(What you will do) The records that follow should be retyped word for word.

(Excerpted data)
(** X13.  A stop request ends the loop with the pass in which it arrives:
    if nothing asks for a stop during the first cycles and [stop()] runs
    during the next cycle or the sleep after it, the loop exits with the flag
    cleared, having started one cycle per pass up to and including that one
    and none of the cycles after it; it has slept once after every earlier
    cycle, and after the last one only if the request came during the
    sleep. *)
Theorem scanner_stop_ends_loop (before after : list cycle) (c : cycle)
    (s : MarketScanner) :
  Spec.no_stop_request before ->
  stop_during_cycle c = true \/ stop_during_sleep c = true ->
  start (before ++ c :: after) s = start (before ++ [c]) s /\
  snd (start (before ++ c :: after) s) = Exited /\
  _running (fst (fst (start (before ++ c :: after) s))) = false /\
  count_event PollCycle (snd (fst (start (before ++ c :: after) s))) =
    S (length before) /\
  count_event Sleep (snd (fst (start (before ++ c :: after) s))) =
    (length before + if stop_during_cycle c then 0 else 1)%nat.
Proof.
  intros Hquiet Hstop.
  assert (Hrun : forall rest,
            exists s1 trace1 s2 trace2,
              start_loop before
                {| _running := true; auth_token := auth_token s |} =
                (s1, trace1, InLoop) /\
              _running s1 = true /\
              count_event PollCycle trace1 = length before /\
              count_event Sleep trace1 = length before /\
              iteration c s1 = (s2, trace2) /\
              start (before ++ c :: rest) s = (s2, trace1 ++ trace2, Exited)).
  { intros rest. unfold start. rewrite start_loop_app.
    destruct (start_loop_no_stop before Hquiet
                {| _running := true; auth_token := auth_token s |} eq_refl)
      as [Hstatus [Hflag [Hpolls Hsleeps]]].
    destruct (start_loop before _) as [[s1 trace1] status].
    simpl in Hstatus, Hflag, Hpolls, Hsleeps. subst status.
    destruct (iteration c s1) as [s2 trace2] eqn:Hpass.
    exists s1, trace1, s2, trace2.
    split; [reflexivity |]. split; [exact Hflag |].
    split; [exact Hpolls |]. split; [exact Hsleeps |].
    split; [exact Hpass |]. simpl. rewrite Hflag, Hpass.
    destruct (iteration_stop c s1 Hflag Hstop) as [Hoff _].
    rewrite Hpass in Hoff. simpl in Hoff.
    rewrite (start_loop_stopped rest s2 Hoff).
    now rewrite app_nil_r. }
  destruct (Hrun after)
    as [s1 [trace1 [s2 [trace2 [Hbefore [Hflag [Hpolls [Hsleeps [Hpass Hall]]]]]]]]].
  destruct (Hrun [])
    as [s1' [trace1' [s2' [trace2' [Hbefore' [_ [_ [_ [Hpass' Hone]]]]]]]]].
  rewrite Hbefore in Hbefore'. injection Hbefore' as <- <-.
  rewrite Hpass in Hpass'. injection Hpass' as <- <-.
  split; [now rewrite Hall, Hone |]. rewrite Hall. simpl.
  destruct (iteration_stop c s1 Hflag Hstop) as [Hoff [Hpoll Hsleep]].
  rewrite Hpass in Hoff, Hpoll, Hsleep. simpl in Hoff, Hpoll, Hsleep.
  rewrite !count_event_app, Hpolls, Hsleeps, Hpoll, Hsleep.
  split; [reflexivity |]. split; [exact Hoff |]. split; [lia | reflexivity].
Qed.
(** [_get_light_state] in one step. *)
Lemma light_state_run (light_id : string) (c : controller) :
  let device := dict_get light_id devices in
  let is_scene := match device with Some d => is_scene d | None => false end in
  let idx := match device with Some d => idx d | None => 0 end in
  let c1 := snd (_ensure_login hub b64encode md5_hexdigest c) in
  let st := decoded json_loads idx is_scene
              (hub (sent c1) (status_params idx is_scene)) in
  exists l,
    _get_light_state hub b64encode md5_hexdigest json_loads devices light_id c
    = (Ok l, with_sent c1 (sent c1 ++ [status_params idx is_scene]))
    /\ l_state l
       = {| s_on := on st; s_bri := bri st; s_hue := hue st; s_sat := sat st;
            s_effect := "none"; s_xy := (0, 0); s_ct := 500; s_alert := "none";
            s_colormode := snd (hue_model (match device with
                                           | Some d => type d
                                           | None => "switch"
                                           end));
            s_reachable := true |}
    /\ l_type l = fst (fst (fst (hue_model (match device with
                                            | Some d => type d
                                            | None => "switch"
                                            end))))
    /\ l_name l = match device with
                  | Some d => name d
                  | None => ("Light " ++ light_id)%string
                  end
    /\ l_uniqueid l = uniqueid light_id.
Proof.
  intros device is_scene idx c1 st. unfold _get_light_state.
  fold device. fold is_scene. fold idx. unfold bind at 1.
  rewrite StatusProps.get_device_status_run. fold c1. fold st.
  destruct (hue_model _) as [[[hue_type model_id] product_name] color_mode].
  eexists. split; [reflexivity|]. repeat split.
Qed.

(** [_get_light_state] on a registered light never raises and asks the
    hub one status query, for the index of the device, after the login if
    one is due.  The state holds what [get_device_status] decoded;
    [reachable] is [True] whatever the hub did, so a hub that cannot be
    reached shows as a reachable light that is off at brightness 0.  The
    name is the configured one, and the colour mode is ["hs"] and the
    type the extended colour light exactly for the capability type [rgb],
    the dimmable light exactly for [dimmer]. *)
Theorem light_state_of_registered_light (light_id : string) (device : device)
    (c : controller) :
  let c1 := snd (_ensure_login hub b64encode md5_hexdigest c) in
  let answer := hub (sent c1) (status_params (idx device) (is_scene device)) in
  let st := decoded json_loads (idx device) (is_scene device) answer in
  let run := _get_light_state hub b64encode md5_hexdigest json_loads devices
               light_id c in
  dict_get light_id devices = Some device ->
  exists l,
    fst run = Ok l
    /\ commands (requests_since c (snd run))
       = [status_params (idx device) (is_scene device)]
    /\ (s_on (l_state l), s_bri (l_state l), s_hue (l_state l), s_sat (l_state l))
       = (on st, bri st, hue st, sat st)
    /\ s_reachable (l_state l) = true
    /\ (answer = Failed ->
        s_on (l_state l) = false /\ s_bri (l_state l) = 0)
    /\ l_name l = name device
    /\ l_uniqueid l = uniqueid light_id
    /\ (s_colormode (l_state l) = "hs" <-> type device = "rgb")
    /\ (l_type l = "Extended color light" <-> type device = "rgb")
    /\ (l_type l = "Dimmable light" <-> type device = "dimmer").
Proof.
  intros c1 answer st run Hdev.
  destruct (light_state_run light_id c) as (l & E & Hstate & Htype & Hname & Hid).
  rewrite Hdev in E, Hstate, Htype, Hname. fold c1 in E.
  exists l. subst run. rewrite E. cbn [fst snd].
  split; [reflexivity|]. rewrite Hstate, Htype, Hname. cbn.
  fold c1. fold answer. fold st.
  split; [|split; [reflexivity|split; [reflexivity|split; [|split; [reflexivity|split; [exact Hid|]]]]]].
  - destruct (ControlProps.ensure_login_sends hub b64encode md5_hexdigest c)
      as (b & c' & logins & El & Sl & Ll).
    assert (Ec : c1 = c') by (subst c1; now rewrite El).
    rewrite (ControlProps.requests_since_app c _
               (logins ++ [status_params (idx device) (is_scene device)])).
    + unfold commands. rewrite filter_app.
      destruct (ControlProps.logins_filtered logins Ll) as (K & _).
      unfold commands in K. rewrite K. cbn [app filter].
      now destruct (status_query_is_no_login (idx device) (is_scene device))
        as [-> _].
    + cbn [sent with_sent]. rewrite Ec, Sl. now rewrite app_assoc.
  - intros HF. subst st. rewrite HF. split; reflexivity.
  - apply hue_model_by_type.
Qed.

(Problem solution)
(** X13.  A stop request ends the loop with the pass in which it arrives:
    if nothing asks for a stop during the first cycles and [stop()] runs
    during the next cycle or the sleep after it, the loop exits with the flag
    cleared, having started one cycle per pass up to and including that one
    and none of the cycles after it; it has slept once after every earlier
    cycle, and after the last one only if the request came during the
    sleep. *)
Theorem scanner_stop_ends_loop (before after : list cycle) (c : cycle)
    (s : MarketScanner) :
  Spec.no_stop_request before ->
  stop_during_cycle c = true \/ stop_during_sleep c = true ->
  start (before ++ c :: after) s = start (before ++ [c]) s /\
  snd (start (before ++ c :: after) s) = Exited /\
  _running (fst (fst (start (before ++ c :: after) s))) = false /\
  count_event PollCycle (snd (fst (start (before ++ c :: after) s))) =
    S (length before) /\
  count_event Sleep (snd (fst (start (before ++ c :: after) s))) =
    (length before + if stop_during_cycle c then 0 else 1)%nat.
Proof.
  intros Hquiet Hstop.
  assert (Hrun : forall rest,
            exists s1 trace1 s2 trace2,
              start_loop before
                {| _running := true; auth_token := auth_token s |} =
                (s1, trace1, InLoop) /\
              _running s1 = true /\
              count_event PollCycle trace1 = length before /\
              count_event Sleep trace1 = length before /\
              iteration c s1 = (s2, trace2) /\
              start (before ++ c :: rest) s = (s2, trace1 ++ trace2, Exited)).
  { intros rest. unfold start. rewrite start_loop_app.
    destruct (start_loop_no_stop before Hquiet
                {| _running := true; auth_token := auth_token s |} eq_refl)
      as [Hstatus [Hflag [Hpolls Hsleeps]]].
    destruct (start_loop before _) as [[s1 trace1] status].
    simpl in Hstatus, Hflag, Hpolls, Hsleeps. subst status.
    destruct (iteration c s1) as [s2 trace2] eqn:Hpass.
    exists s1, trace1, s2, trace2.
    split; [reflexivity |]. split; [exact Hflag |].
    split; [exact Hpolls |]. split; [exact Hsleeps |].
    split; [exact Hpass |]. simpl. rewrite Hflag, Hpass.
    destruct (iteration_stop c s1 Hflag Hstop) as [Hoff _].
    rewrite Hpass in Hoff. simpl in Hoff.
    rewrite (start_loop_stopped rest s2 Hoff).
    now rewrite app_nil_r. }
  destruct (Hrun after)
    as [s1 [trace1 [s2 [trace2 [Hbefore [Hflag [Hpolls [Hsleeps [Hpass Hall]]]]]]]]].
  destruct (Hrun [])
    as [s1' [trace1' [s2' [trace2' [Hbefore' [_ [_ [_ [Hpass' Hone]]]]]]]]].
  rewrite Hbefore in Hbefore'. injection Hbefore' as <- <-.
  rewrite Hpass in Hpass'. injection Hpass' as <- <-.
  split; [now rewrite Hall, Hone |]. rewrite Hall. simpl.
  destruct (iteration_stop c s1 Hflag Hstop) as [Hoff [Hpoll Hsleep]].
  rewrite Hpass in Hoff, Hpoll, Hsleep. simpl in Hoff, Hpoll, Hsleep.
  rewrite !count_event_app, Hpolls, Hsleeps, Hpoll, Hsleep.
  split; [reflexivity |]. split; [exact Hoff |]. split; [lia | reflexivity].
Qed.
(** [_get_light_state] in one step. *)
Lemma light_state_run (light_id : string) (c : controller) :
  let device := dict_get light_id devices in
  let is_scene := match device with Some d => is_scene d | None => false end in
  let idx := match device with Some d => idx d | None => 0 end in
  let c1 := snd (_ensure_login hub b64encode md5_hexdigest c) in
  let st := decoded json_loads idx is_scene
              (hub (sent c1) (status_params idx is_scene)) in
  exists l,
    _get_light_state hub b64encode md5_hexdigest json_loads devices light_id c
    = (Ok l, with_sent c1 (sent c1 ++ [status_params idx is_scene]))
    /\ l_state l
       = {| s_on := on st; s_bri := bri st; s_hue := hue st; s_sat := sat st;
            s_effect := "none"; s_xy := (0, 0); s_ct := 500; s_alert := "none";
            s_colormode := snd (hue_model (match device with
                                           | Some d => type d
                                           | None => "switch"
                                           end));
            s_reachable := true |}
    /\ l_type l = fst (fst (fst (hue_model (match device with
                                            | Some d => type d
                                            | None => "switch"
                                            end))))
    /\ l_name l = match device with
                  | Some d => name d
                  | None => ("Light " ++ light_id)%string
                  end
    /\ l_uniqueid l = uniqueid light_id.
Proof.
  intros device is_scene idx c1 st. unfold _get_light_state.
  fold device. fold is_scene. fold idx. unfold bind at 1.
  rewrite StatusProps.get_device_status_run. fold c1. fold st.
  destruct (hue_model _) as [[[hue_type model_id] product_name] color_mode].
  eexists. split; [reflexivity|]. repeat split.
Qed.

(** [_get_light_state] on a registered light never raises and asks the
    hub one status query, for the index of the device, after the login if
    one is due.  The state holds what [get_device_status] decoded;
    [reachable] is [True] whatever the hub did, so a hub that cannot be
    reached shows as a reachable light that is off at brightness 0.  The
    name is the configured one, and the colour mode is ["hs"] and the
    type the extended colour light exactly for the capability type [rgb],
    the dimmable light exactly for [dimmer]. *)
Theorem light_state_of_registered_light (light_id : string) (device : device)
    (c : controller) :
  let c1 := snd (_ensure_login hub b64encode md5_hexdigest c) in
  let answer := hub (sent c1) (status_params (idx device) (is_scene device)) in
  let st := decoded json_loads (idx device) (is_scene device) answer in
  let run := _get_light_state hub b64encode md5_hexdigest json_loads devices
               light_id c in
  dict_get light_id devices = Some device ->
  exists l,
    fst run = Ok l
    /\ commands (requests_since c (snd run))
       = [status_params (idx device) (is_scene device)]
    /\ (s_on (l_state l), s_bri (l_state l), s_hue (l_state l), s_sat (l_state l))
       = (on st, bri st, hue st, sat st)
    /\ s_reachable (l_state l) = true
    /\ (answer = Failed ->
        s_on (l_state l) = false /\ s_bri (l_state l) = 0)
    /\ l_name l = name device
    /\ l_uniqueid l = uniqueid light_id
    /\ (s_colormode (l_state l) = "hs" <-> type device = "rgb")
    /\ (l_type l = "Extended color light" <-> type device = "rgb")
    /\ (l_type l = "Dimmable light" <-> type device = "dimmer").
Proof.
  intros c1 answer st run Hdev.
  destruct (light_state_run light_id c) as (l & E & Hstate & Htype & Hname & Hid).
  rewrite Hdev in E, Hstate, Htype, Hname. fold c1 in E.
  exists l. subst run. rewrite E. cbn [fst snd].
  split; [reflexivity|]. rewrite Hstate, Htype, Hname. cbn.
  fold c1. fold answer. fold st.
  split; [|split; [reflexivity|split; [reflexivity|split; [|split; [reflexivity|split; [exact Hid|]]]]]].
  - destruct (ControlProps.ensure_login_sends hub b64encode md5_hexdigest c)
      as (b & c' & logins & El & Sl & Ll).
    assert (Ec : c1 = c') by (subst c1; now rewrite El).
    rewrite (ControlProps.requests_since_app c _
               (logins ++ [status_params (idx device) (is_scene device)])).
    + unfold commands. rewrite filter_app.
      destruct (ControlProps.logins_filtered logins Ll) as (K & _).
      unfold commands in K. rewrite K. cbn [app filter].
      now destruct (status_query_is_no_login (idx device) (is_scene device))
        as [-> _].
    + cbn [sent with_sent]. rewrite Ec, Sl. now rewrite app_assoc.
  - intros HF. subst st. rewrite HF. split; reflexivity.
  - apply hue_model_by_type.
Qed.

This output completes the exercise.